Face à l’ordre établi, à la publicité des médias et à la
pression sociale, nous cédons souvent à la facilité de donner notre assentiment
aux opinions communément admises, qui pourtant engagent l’avenir de la
communauté, sans pour autant prendre le
temps d’une réflexion indispensable sur ce qui pourrait, le cas échéant, les
justifier ou les démentir. S’il est clair que cette attitude est pour le moins
courante, elle n’en reste pas moins incompatible avec l’exigence de la raison.
C’est sans doute ce constat qui amène le philosophe Alain à affirmer que
« Penser, c’est dire non.»
Est-ce à dire pour autant, que quiconque prétendrait penser, se complairait alors dans la négation systématique ?
Pour les Latins, pensare signifiait
peser. Penser serait donc, d’un point du vue étymologique, apprécier le poids
d’une opinion, ou d’une théorie. Penser, c’est donc faire un travail
d’évaluation, au sens où l’on accorde ou non un crédit à un jugement donné.
Dans ce sens, penser consisterait à échafauder une réflexion propre dans le but
d’effectuer une arbitrage rationnel entre des choix
alternatifs.
Cette construction qu’est la pensée ne semble donc n’avoir
qu’un but : nous rapprocher de la vérité. Pourtant, les égarements de la
pensée sont chose courante. Il n’y a qu’à considérer la foule des déductions
sommaires et des propos péremptoires qu’on peut entendre par le truchement des
médias, pour s’apercevoir que les fruits de l’activité cérébrale humaine sont
rarement l’expression de la vérité. Le
chemin qui y conduit semble semé d’embûches, et l’esprit humain se perd sans
doute trop souvent dans ses méandres. Le premier piège c’est d’avoir
l’impression de penser, alors qu’on se contente d’adopter la pensée des autres.
Penser, ce n’est donc pas une chose facile, et demande du courage et de la
volonté. Volonté et courage que ne doit
pas connaître l’essentiel de nos congénères, lesquels renoncent à penser et
préfèrent se vautrer, sans raisonner, dans l’évidence d’un dogme, dont ils n’ont
même pas conscience qu’il leur est imposé.
Dans « Qu'est-ce que les Lumières ? » , Kant montre qu’il est moins exigeant, pour un esprit humain, de se laisser guider par d’autres, que de faire le pas de penser par lui-même. La paresse et la lâcheté expliquent que bien des d'hommes préfèrent renoncer à la souveraineté de leur pensée, et se soumettent trop volontiers au tutorat d’autrui. Ce refus de la maturité est commode, en ce qu’il épargne l’effort de la réflexion, mais dangereux, car il soumet définitivement l’individu aux exigences despotiques de son tuteur. Ce dernier ne manquera d’ailleurs pas de le persuader que toute tentative d’émancipation représenterait pour lui un grand danger. Enfermée dans un carcan de fausses vérités, la victime est à ce point manipulée, qu’elle a l’impression d’user encore de son libre arbitre. Cette tutelle est funeste pour Kant, qui exhorte l’homme à ne pas se réduire lui-même en esclavage, en déléguant son pouvoir de juger : « Sapere aude ! Aie le courage de te servir de ton propre entendement ! »
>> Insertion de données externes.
(* ===== verification/NetDhcpDns.v ===== *)
(** * DHCP and DNS messages (kernel/src/net_proto.c, second half)

    The DHCP message builders and reply parser and the DNS query builder and
    response parser, with the conventions of NetProto.v.  The loops that are
    not bounded by a counter take fuel; running out of it gives [None], like
    an access outside a buffer, so a theorem that a function returns [Some]
    covers both. *)

From stdpp Require Import base numbers list.
From Stdlib Require Import ZArith Lia.
From S2P Require Import Prelude Bytes NetProto.

#[local] Open Scope Z_scope.

(** ** DHCP *)

Record josh_dhcp_offer_t := mk_dhcp_offer {
  dhcp_message_type : Z;
  dhcp_offered_ip : list Z;
  dhcp_server_id : list Z;
  dhcp_subnet_mask : list Z;
  dhcp_router : list Z;
  dhcp_dns : list Z;
  dhcp_lease_seconds : Z;
}.

(** [p[offset++] = b]: the buffer and the offset after the write. *)
Definition put_byte (po : list Z * Z) (b : Z) : option (list Z * Z) :=
  p ← wr po.1 po.2 b; Some (p, po.2 + 1).

(** An address option: code, length 4 and the address. *)
Definition put_address_option (po : list Z * Z) (code : Z) (address : list Z) :
    option (list Z * Z) :=
  po ← put_byte po code;
  po ← put_byte po 4;
  p ← copy_bytes po.1 po.2 address 0 4;
  Some (p, po.2 + 4).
Le second piège est plus subtil, dans la mesure où il ne s’agit même plus d’être trompé par autrui, mais d’être leurré par son propre manque de lucidité. On ne peut prétendre penser, lorsqu’on se laisse guider par ses sens. Penser, c’est dire non à l’évidence de l’intuition.
Dans
le Ménon,
de Platon, Socrate explique à Ménon la cause de
l’erreur du jeune esclave, auquel il
demande de représenter un carré au sol, dont l’aire soit la double de
celle du carré que lui même a préalablement dessiné. Spontanément, l’esclave
répond qu’il faut doubler la longueur du côté – ce qui naturellement est faux,
puisque dans un tel cas, on quadruple l’aire, au lieu de la doubler – et ce
n’est qu’après un long travail de questionnement, que Socrate réussit à l’amener vers le bon résultat, à
savoir, construire le nouveau carré un utilisant comme côté la diagonale du
précédent. L’esclave n’a pas pensé, il s’est contenté de croire qu’il
connaissait la réponse, sans prendre le temps d’évaluer sa première intuition.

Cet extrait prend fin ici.